A strong information security posture is critical for a number of reasons. Most notably, medical information is a uniquely sensitive form of data. Affected parties can easily hit the reset switch on their information when hackers obtain credit card numbers, online account credentials, or other common customer data. But when attackers steal individually identifiable health information—such as medical histories, insurance policy numbers, or biometric data—it can be difficult or impossible to change. These attacks can be devastating and expose customers to a future of identity vulnerability. The reputational damage that stems from this type of privacy breach is another reason the healthcare industry needs to implement robust information security practices. If a provider appears inept at securing customer data, then both current and prospective customers will be far less inclined to trust that organization with their health.
The financial costs of these breaches are also great. Experts have anticipated that future data breaches could cost the healthcare industry upwards of $5 billion per year. Beyond the immediate costs of incident response, customer notification, identity-theft repair, and regulatory fines—which can total hundreds of millions of dollars depending upon the extent of the breach—affected organizations are also likely to face class-action lawsuits that can drain resources far into the future.
Hackers’ incentive to steal is strong and shows no sign of abating anytime soon. On the black market, health insurance data fetches anywhere from 10 to 20 times the price of more basic information, such as credit card data. With the right combination of personally identifiable information (PII), impersonators can acquire prescriptions for controlled substances or advanced medical equipment, which can then be re-sold for a hefty profit. Health insurance data can be even more valuable when used for fraudulent purposes, such as when impersonators file false claims with insurers.

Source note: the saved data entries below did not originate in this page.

(* ===== verification/Hwcaps.v ===== *)
(** * Subdirectories for hardware capabilities

    The list of [glibc-hwcaps] subdirectories in which the loader looks for a file before the directory itself, and the priorities of
    their names ([elf/dl-hwcaps.c], [elf/dl-hwcaps_split.c]).

    Strings are lists of characters as in [Dst].  An array of pairs that point into a string area is the list of the strings; the room
    in both is checked.  The names built into the loader and those that are active are parameters, and so is [malloc]. *)

From S2P Require Import Prelude Dst Paths.

(** ** Splitting at colons *)
(** [segment] is the string from the current segment on. *)
Record hsplit := mkSplit { sp_segment : option (list Z); sp_length : nat }.
Definition _dl_hwcaps_split_init (subject : option (list Z)) : hsplit := mkSplit subject 0.

Fixpoint skip_colons (s : list Z) : list Z := match s with c :: s' => if c =? colon then skip_colons s' else s | [] => [] end.
(** The characters in front of the next colon or of the end *)
Fixpoint until_colon (s : list Z) : nat := match s with [] => O | c :: s => if c =? colon then O else S (until_colon s) end.

Definition _dl_hwcaps_split (s : hsplit) : bool * hsplit :=
  match sp_segment s with
  | None => (false, s)
  | Some segment =>
      match skip_colons (drop (sp_length s) segment) with
      | [] => (false, mkSplit (Some []) (sp_length s))
      | segment => (true, mkSplit (Some segment) (until_colon segment))
      end
  end.
(** The characters of the current segment *)
Definition sp_text (s : hsplit) : list Z := take (sp_length s) (default [] (sp_segment s)).
(** How often [_dl_hwcaps_split] can succeed at most, and one more *)
Definition sp_fuel (s : hsplit) : nat := S (length (drop (sp_length s) (default [] (sp_segment s)))).

Fixpoint while_split {A} (fuel : nat) (body : list Z -> A -> res A) (s : hsplit) (a : A) : res A :=
  match fuel with
  | O => Diverge
  | S fuel =>
      let '(more, s) := _dl_hwcaps_split s in
      if more then a ← body (sp_text s) a; while_split fuel body s a else mret a
  end.

Fixpoint contains_loop (fuel : nat) (s : hsplit) (name : list Z) : res bool :=
  match fuel with
  | O => Diverge
  | S fuel =>
      let '(more, s) := _dl_hwcaps_split s in
      if more then if (sp_length s =? length name)%nat && bool_decide (sp_text s = name) then mret true else contains_loop fuel s name
      else mret false
  end.
Definition _dl_hwcaps_contains (hwcaps : option (list Z)) (name : list Z) : res bool :=
  match hwcaps with
  | None => mret true
  | Some _ => let s := _dl_hwcaps_split_init hwcaps in contains_loop (sp_fuel s) s name
  end.

Record masked := mkMasked { ms_split : hsplit; ms_mask : option (list Z); ms_bitmask : Z }.
Definition _dl_hwcaps_split_masked_init (subject : option (list Z)) (bitmask : Z) (mask : option (list Z)) : masked := mkMasked (_dl_hwcaps_split_init subject) mask (u32 bitmask).

Fixpoint _dl_hwcaps_split_masked (fuel : nat) (s : masked) : res (bool * masked) :=
  match fuel with
  | O => Diverge
  | S fuel =>
      let '(more, sp) := _dl_hwcaps_split (ms_split s) in
      let active := Z.odd (ms_bitmask s) in
      if more then
        let s := mkMasked sp (ms_mask s) (Z.shiftr (ms_bitmask s) 1) in
        c ← (if active then _dl_hwcaps_contains (ms_mask s) (sp_text sp) else mret false);
        if (c : bool) then mret (true, s) else _dl_hwcaps_split_masked fuel s
      else mret (false, mkMasked sp (ms_mask s) (ms_bitmask s))
  end.

Fixpoint while_masked {A} (fuel : nat) (body : list Z -> A -> res A) (s : masked) (a : A) : res A :=
  match fuel with
  | O => Diverge
  | S fuel =>
      '(more, s) ← _dl_hwcaps_split_masked (sp_fuel (ms_split s)) s;
      if (more : bool) then a ← body (sp_text (ms_split s)) a; while_masked fuel body s a else mret a
  end.

(** ** Counting and copying *)
Record hwcaps_counts := mkCounts { hc_count : Z; hc_total_length : Z; hc_maximum_length : Z }.
Definition update_hwcaps_counts (counts : hwcaps_counts) (hwcaps : option (list Z)) (bitmask : Z) (mask : option (list Z)) : res hwcaps_counts :=
  let s := _dl_hwcaps_split_masked_init hwcaps bitmask mask in
  while_masked (sp_fuel (ms_split s))
    (fun seg c => let len := Z.of_nat (length seg) in
                  mret (mkCounts (hc_count c + 1) (hc_total_length c + len) (if hc_maximum_length c <? len then len else hc_maximum_length c))) s counts.

Definition GLIBC_HWCAPS_PREFIX : list Z := chars "glibc-hwcaps/".
(** The strings so far and the characters they take; [sz] pairs and [total] characters have room. *)
Definition copy_one (sz total : Z) (str : list Z) (t : list (list Z) * Z) : res (list (list Z) * Z) :=
  let '(pairs, used) := t in
  if (sz <=? Z.of_nat (length pairs)) || (total <? used + Z.of_nat (length str)) then Undef
  else mret (pairs ++ [str], used + Z.of_nat (length str)).
Definition copy_hwcaps (sz total : Z) (target : list (list Z) * Z) (hwcaps : option (list Z)) (bitmask : Z) (mask : option (list Z)) : res (list (list Z) * Z) :=
  let s := _dl_hwcaps_split_masked_init hwcaps bitmask mask in
  while_masked (sp_fuel (ms_split s)) (fun seg => copy_one sz total (GLIBC_HWCAPS_PREFIX ++ seg ++ [slash])) s target.

(** ** Priorities *)
Record dl_hwcaps_priority := mkPrio { pr_name : list Z; pr_priority : Z }.

(** [memcmp] on as many characters as the shorter one has *)
Fixpoint memcmp (a b : list Z) : Z := match a, b with x :: a, y :: b => if x =? y then memcmp a b else x - y | _, _ => 0 end.

Definition put_priority (total_count : Z) (seg : list Z) (a : list dl_hwcaps_priority) : res (list dl_hwcaps_priority) :=
  let i := Z.of_nat (length a) in
  if total_count <=? i then Undef else mret (a ++ [mkPrio seg (i + 1)]).

Section Hwcaps.
(** [_dl_hwcaps_subdirs], [_dl_hwcaps_subdirs_active ()], whether [malloc] succeeds *)
Context (subdirs : list Z) (subdirs_active : Z) (malloc : Z -> bool).

Definition compute_priorities (total_count : Z) (prepend : option (list Z)) (bitmask : Z) (mask : option (list Z)) : res (list dl_hwcaps_priority) :=
  if malloc (total_count * 16) then
    let sp := _dl_hwcaps_split_init prepend in
    a ← while_split (sp_fuel sp) (put_priority total_count) sp [];
    let s := _dl_hwcaps_split_masked_init (Some subdirs) bitmask mask in
    a ← while_masked (sp_fuel (ms_split s)) (put_priority total_count) s a;
    c_assert (Z.of_nat (length a) =? total_count) "i == total_count";;
    mret a
  else Signal "" "cannot create HWCAP priorities".

(** The inner loop of the insertion sort, from position [j] down *)
Fixpoint sort_down (a : list dl_hwcaps_priority) (j : nat) : res (list dl_hwcaps_priority) :=
  match j with
  | O => mret a
  | S j' =>
      previous ← rd a (Z.of_nat j');
      current ← rd a (Z.of_nat j);
      let cmp := memcmp (pr_name current) (pr_name previous) in
      if (0 <? cmp) || ((cmp =? 0) && (length (pr_name previous) <=? length (pr_name current))%nat) then mret a
      else a ← wr a (Z.of_nat j') current; a ← wr a (Z.of_nat j) previous; sort_down a j'
  end.
Fixpoint sort_from (n i : nat) (a : list dl_hwcaps_priority) : res (list dl_hwcaps_priority) :=
  match n with
  | O => mret a
  | S n => a ← sort_down a i; sort_from n (S i) a
  end.
Definition sort_priorities_by_name (a : list dl_hwcaps_priority) : res (list dl_hwcaps_priority) := sort_from (length a - 1) 1 a.

(** The subdirectories, [max_capstrlen] and [_dl_hwcaps_priorities] *)
Definition _dl_important_hwcaps (prepend mask : option (list Z)) : res (list (list Z) * Z * list dl_hwcaps_priority) :=
  counts ← update_hwcaps_counts (mkCounts 0 0 0) prepend (-1) None;
  counts ← update_hwcaps_counts counts (Some subdirs) subdirs_active mask;
  prios ← compute_priorities (hc_count counts) prepend subdirs_active mask;
  prios ← sort_priorities_by_name prios;
  let prefix_length := Z.of_nat (length GLIBC_HWCAPS_PREFIX) in
  let maximum_length := hc_maximum_length counts + (prefix_length + 1) in
  let total := hc_count counts * (prefix_length + 1) + hc_total_length counts in
  let sz := hc_count counts + 1 in
  if malloc (sz * 16 + total) then
    t ← copy_hwcaps sz total ([], 0) prepend (-1) None;
    t ← copy_hwcaps sz total t (Some subdirs) subdirs_active mask;
    t ← copy_one sz total [] t;
    mret (t.1, maximum_length, prios)
  else Signal "" "cannot create capability list".
End Hwcaps.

Recent data reveal that the healthcare industry accounts for 43 percent of all data breaches involving PII—a number that is likely to increase as the nature of the information security threat continues to evolve. One of the factors driving this increase is the growing popularity of wearable technology, which has expanded the number of access points for hackers. With millions of new wearables flooding the market each year, opportunities for stealing PII will grow substantially.

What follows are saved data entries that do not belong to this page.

Lemma counts_spec c hwcaps bitmask mask : let xs := active_names (u32 bitmask) mask (segments (default [] hwcaps)) in
  update_hwcaps_counts c hwcaps bitmask mask = Ok (mkCounts (hc_count c + Z.of_nat (length xs)) (hc_total_length c + sum_len xs) (max_len (hc_maximum_length c) xs)).
Proof.
  unfold update_hwcaps_counts. rewrite loop_names. cbv zeta. generalize (active_names (u32 bitmask) mask (segments (default [] hwcaps))). intros xs.
  revert c. induction xs as [|x xs IH]; intros [n t m]; cbn [fold_res]; [cbn; f_equal; f_equal; lia|]. cbn [mbind res_bind mret res_ret]. rewrite IH. cbn [hc_count hc_total_length hc_maximum_length].
  cbn [length sum_len foldr max_len foldl]. fold (sum_len xs). f_equal. f_equal; [lia|lia|]. unfold max_len. f_equal. destruct (Z.ltb_spec m (Z.of_nat (length x))); lia.
Qed.
Definition subdir (x : list Z) : list Z := GLIBC_HWCAPS_PREFIX ++ x ++ [slash].
Lemma subdir_len x : Z.of_nat (length (subdir x)) = Z.of_nat (length x) + 14.
Proof. unfold subdir. rewrite !length_app. change (length GLIBC_HWCAPS_PREFIX) with 13%nat. cbn [length]. lia. Qed.
Lemma copy_one_ok sz total str pairs used : Z.of_nat (length pairs) < sz -> used + Z.of_nat (length str) <= total ->
  copy_one sz total str (pairs, used) = Ok (pairs ++ [str], used + Z.of_nat (length str)).
Proof. intros H1 H2. unfold copy_one. by rewrite (proj2 (Z.leb_gt _ _)), (proj2 (Z.ltb_ge _ _)) by lia. Qed.
Lemma copy_spec sz total pairs used hwcaps bitmask mask : let xs := active_names (u32 bitmask) mask (segments (default [] hwcaps)) in
  Z.of_nat (length pairs) + Z.of_nat (length xs) <= sz -> used + sum_len xs + 14 * Z.of_nat (length xs) <= total ->
  copy_hwcaps sz total (pairs, used) hwcaps bitmask mask = Ok (pairs ++ (subdir <$> xs), used + sum_len xs + 14 * Z.of_nat (length xs)).
Proof.
  unfold copy_hwcaps. rewrite loop_names. cbv zeta. generalize (active_names (u32 bitmask) mask (segments (default [] hwcaps))). intros xs. change (fun seg => copy_one _ _ _) with (fun seg => copy_one sz total (subdir seg)).
  revert pairs used. induction xs as [|x xs IH]; intros pairs used H1 H2; cbn [fold_res]; [cbn; rewrite app_nil_r; f_equal; f_equal; lia|].
  cbn [length sum_len foldr] in H1, H2 |- *. fold (sum_len xs) in H2 |- *. pose proof (sum_len_nonneg xs). cbv beta. rewrite copy_one_ok by (rewrite ?subdir_len; lia).
  rewrite subdir_len. cbn [mbind res_bind]. rewrite IH; [|rewrite length_app; cbn [length]; lia|lia].
  rewrite <- app_assoc. cbn [app fmap list_fmap]. f_equal. f_equal. lia.
Qed.
(** The names with their ranks *)
Definition ranked (from : nat) (xs : list (list Z)) : list dl_hwcaps_priority := imap (fun i x => mkPrio x (Z.of_nat (from + i) + 1)) xs.
Lemma ranked_cons from x xs : ranked from (x :: xs) = mkPrio x (Z.of_nat from + 1) :: ranked (S from) xs.
Proof. unfold ranked. rewrite imap_cons. f_equal; [by rewrite Nat.add_0_r|]. apply imap_ext. intros i y _. cbn. f_equal. lia. Qed.
Lemma put_spec total a xs : Z.of_nat (length a) + Z.of_nat (length xs) <= total -> fold_res (put_priority total) xs a = Ok (a ++ ranked (length a) xs).
Proof.
  revert a. induction xs as [|x xs IH]; intros a H; cbn [fold_res]; [unfold ranked; cbn; by rewrite app_nil_r|]. cbn [length] in H.
  assert (E : put_priority total x a = Ok (a ++ [mkPrio x (Z.of_nat (length a) + 1)])) by (unfold put_priority; by rewrite (proj2 (Z.leb_gt _ _)) by lia).
  rewrite E. cbn [mbind res_bind]. rewrite IH by (rewrite length_app; cbn [length]; lia). rewrite ranked_cons, <- app_assoc, length_app, Nat.add_1_r. done.
Qed.
Lemma ranked_app from xs ys : ranked from (xs ++ ys) = ranked from xs ++ ranked (from + length xs) ys.
Proof.
  revert from. induction xs as [|x xs IH]; intros from; cbn [app length]; [by rewrite Nat.add_0_r|]. rewrite !ranked_cons, IH. cbn [app]. f_equal. f_equal. f_equal. lia.
Qed.
Lemma ranked_sorted from xs : StronglySorted (fun p q => pr_priority p < pr_priority q) (ranked from xs).
Proof.
  revert from. induction xs as [|x xs IH]; intros from; [by constructor|]. rewrite ranked_cons. constructor; [done|]. apply Forall_forall. intros p Hp. unfold ranked in Hp.
  apply list_elem_of_lookup in Hp as [i Hi]. rewrite list_lookup_imap in Hi. apply fmap_Some in Hi as (y & _ & ->). cbn [pr_priority]. lia.
Qed.

(** ** The whole *)
Section Hwcaps.
Context (subdirs : list Z) (subdirs_active : Z) (malloc : Z -> bool).
Context (prepend mask : option (list Z)).

(** In the order of preference *)
Definition hwcap_names : list (list Z) := segments (default [] prepend) ++ active_names (u32 subdirs_active) mask (segments subdirs).
Hypothesis Hprepend : (length (segments (default [] prepend)) <= 32)%nat.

Despite the expanding nature of the cyber threat to the healthcare industry, there are a number of solutions available to protect the industry and its customers alike. The attack on Anthem illustrated that the trade-off between encrypting sensitive data and leaving it unencrypted for ease of use can have dire consequences. The case also demonstrated the need for stricter access controls for sensitive files. When combined with file encryption, continually updated access lists would go far to mitigate information security risk.

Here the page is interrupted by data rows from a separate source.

(* ===== verification/VerifyExamples.v ===== *)
(** * The verification of files: three files

    Witnesses: a library that is accepted though the kernel delivers ten bytes at a time, one of another class that is passed over in
    a search, and one whose table is said to be at the end of the address space. *)

From S2P Require Import Prelude LinkMap LoadCmds Dst Paths PathsSpec Verify VerifySpec.

Module Example22.
(** [n] bytes with the value [v] *)
Fixpoint le (n : nat) (v : Z) : list Z := match n with O => [] | S n => v mod 256 :: le n (v / 256) end.
Definition header (class phoff phnum : Z) : list Z :=
  [127; 69; 76; 70; class; 1; 1; 0; 0] ++ replicate 7 0 ++ le 2 3 ++ le 2 62 ++ le 4 1 ++ le 8 0 ++ le 8 phoff ++ le 8 0 ++ le 4 0 ++ le 2 64 ++ le 2 56 ++ le 2 phnum ++ le 6 0.
Definition segment : list Z := le 4 1 ++ le 4 5 ++ le 8 0 ++ le 8 0x1000 ++ le 8 0 ++ le 8 0x2345 ++ le 8 0x2400 ++ le 8 0x1000.
Definition good : list Z := header 2 64 1 ++ segment.
Definition other : list Z := header 1 64 1 ++ segment.
Definition wrapped : list Z := header 2 (2 ^ 64 - 56) 1 ++ segment.

Definition content (fd : Z) : list Z := if fd =? 5 then good else if fd =? 6 then other else wrapped.
Definition open64 (name : list Z) : Z + Z :=
  if bool_decide (name = chars "/opt/b/x.so") then inl 5 else if bool_decide (name = chars "/opt/a/x.so") then inl 6 else if bool_decide (name = chars "/opt/w.so") then inl 7 else inr ENOENT.
Definition read (fd pos n : Z) : list Z + Z := inl (take (Z.to_nat (Z.min 10 n)) (drop (Z.to_nat pos) (content fd))).
Definition pread64 (fd n off : Z) : list Z + Z := if 2 ^ 63 <=? off then inr 22 else inl (take (Z.to_nat n) (drop (Z.to_nat off) (content fd))).

#[local] Instance reads fd : FileReads read pread64 fd (content fd).
Proof.
  split.
  - assert (H : forall F, forallb (fun b => (0 <=? b) && (b <? 256)) F = true -> Forall byte F).
    { induction F as [|b F IH]; cbn [forallb]; [by constructor|]. rewrite !andb_true_iff, Z.leb_le, Z.ltb_lt. intros [? ?]. constructor; [done|by apply IH]. }
    unfold content. destruct (fd =? 5), (fd =? 6); apply H; by vm_compute.
  - unfold content. destruct (fd =? 5), (fd =? 6); by vm_compute.
  - intros pos n Hp Hn. eexists. split; [done|]. lia.
  - intros n off Hn Ho. unfold pread64. by rewrite (proj2 (Z.leb_gt _ _)) by lia.
  - intros n off Ho. unfold pread64. rewrite (proj2 (Z.leb_le _ _)) by lia. by eexists.
Qed.

Lemma open_verify_exact_witness :
  verdict_of 4 good = Accept /\
  carried_out pread64 5 good (chars "/opt/b/x.so") {[ 3 ]} (verdict_of 4 good) (open_verify 4 open64 read pread64 (chars "/opt/b/x.so") (-1) {[ 3 ]}) /\
  verified 4 open64 read pread64 (chars "/opt/b/x.so") = match verdict_of 4 good with
                                                         | Accept => Ok (Opened 5)
                                                         | Skip other_class => Ok (NotOpened ENOENT other_class)
                                                         | Reject msg => Signal (text (chars "/opt/b/x.so")) msg
                                                         end.
Proof.
  split; [by vm_compute|]. apply (open_verify_exact 4 open64 read pread64 (chars "/opt/b/x.so") 5 (content 5) {[ 3 ]}); [by vm_compute| |by vm_compute].
  apply (bool_decide_unpack _). by vm_compute.
Defined.

(** The program header is the one of the file. *)
Lemma good_table : file_phdrs good = [mkPh64 1 5 0 0x1000 0x2345 0x2400 0x1000].
Proof. by vm_compute. Qed.

(** The sum that is compared with the size of the buffer wraps around: the table is said to be in front of the buffer. *)
Lemma table_before_buffer : open_verify 4 open64 read pread64 (chars "/opt/w.so") (-1) ∅ = Wild.
Proof. by vm_compute. Qed.

(** A file of another class is passed over, and the search goes on in the next directory. *)
Definition s0 : pstate :=
  mkPS {[ 1%nat := mkPobj (mkDst lt_executable true (Origin (chars "/opt/app"))) [] [[]] None false false 0 None None None (PDirs [0%nat; 1%nat]) PNone false ]} [[1%nat]]
    [mkDir (chars "/opt/a/") [unknown]; mkDir (chars "/opt/b/") [unknown]] [1%nat; 0%nat] 7 PNone PNone 0 false 0.
Lemma other_class_passed :
  match search (fun _ n => Some (replicate (Z.to_nat n) 0)) [] false None [] 0 BadOrigin (fun _ => false) [[]] 0 None (verified 4 open64 read pread64) (fun _ => inl true) (fun _ => false) (fun _ => false) (fun _ => None) false
      (Some 1%nat) (chars "x.so") 2 0 s0 with
  | Ret r s => r = Some (5, chars "/opt/b/x.so") /\ ps_other_class s = true
  | _ => False end.
Proof. by vm_compute. Qed.
End Example22.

Collaboration with industry actors through associations like the Health Information Trust Alliance (HITRUST) and the National Health Information Sharing & Analysis Center (NH-ISAC) is also critical to preventing similar attacks from spreading to other organizations. Finally, cooperating with the US government through initiatives like the Critical Infrastructure Cyber Community Voluntary Program and threat exercises like CyberRX will go far in boosting cyber resilience. Ultimately, the effectiveness of cooperation initiatives with government agencies and other industry actors rests on the willingness of organizations to invest heavily in information security and demonstrate transparency when attacks do occur.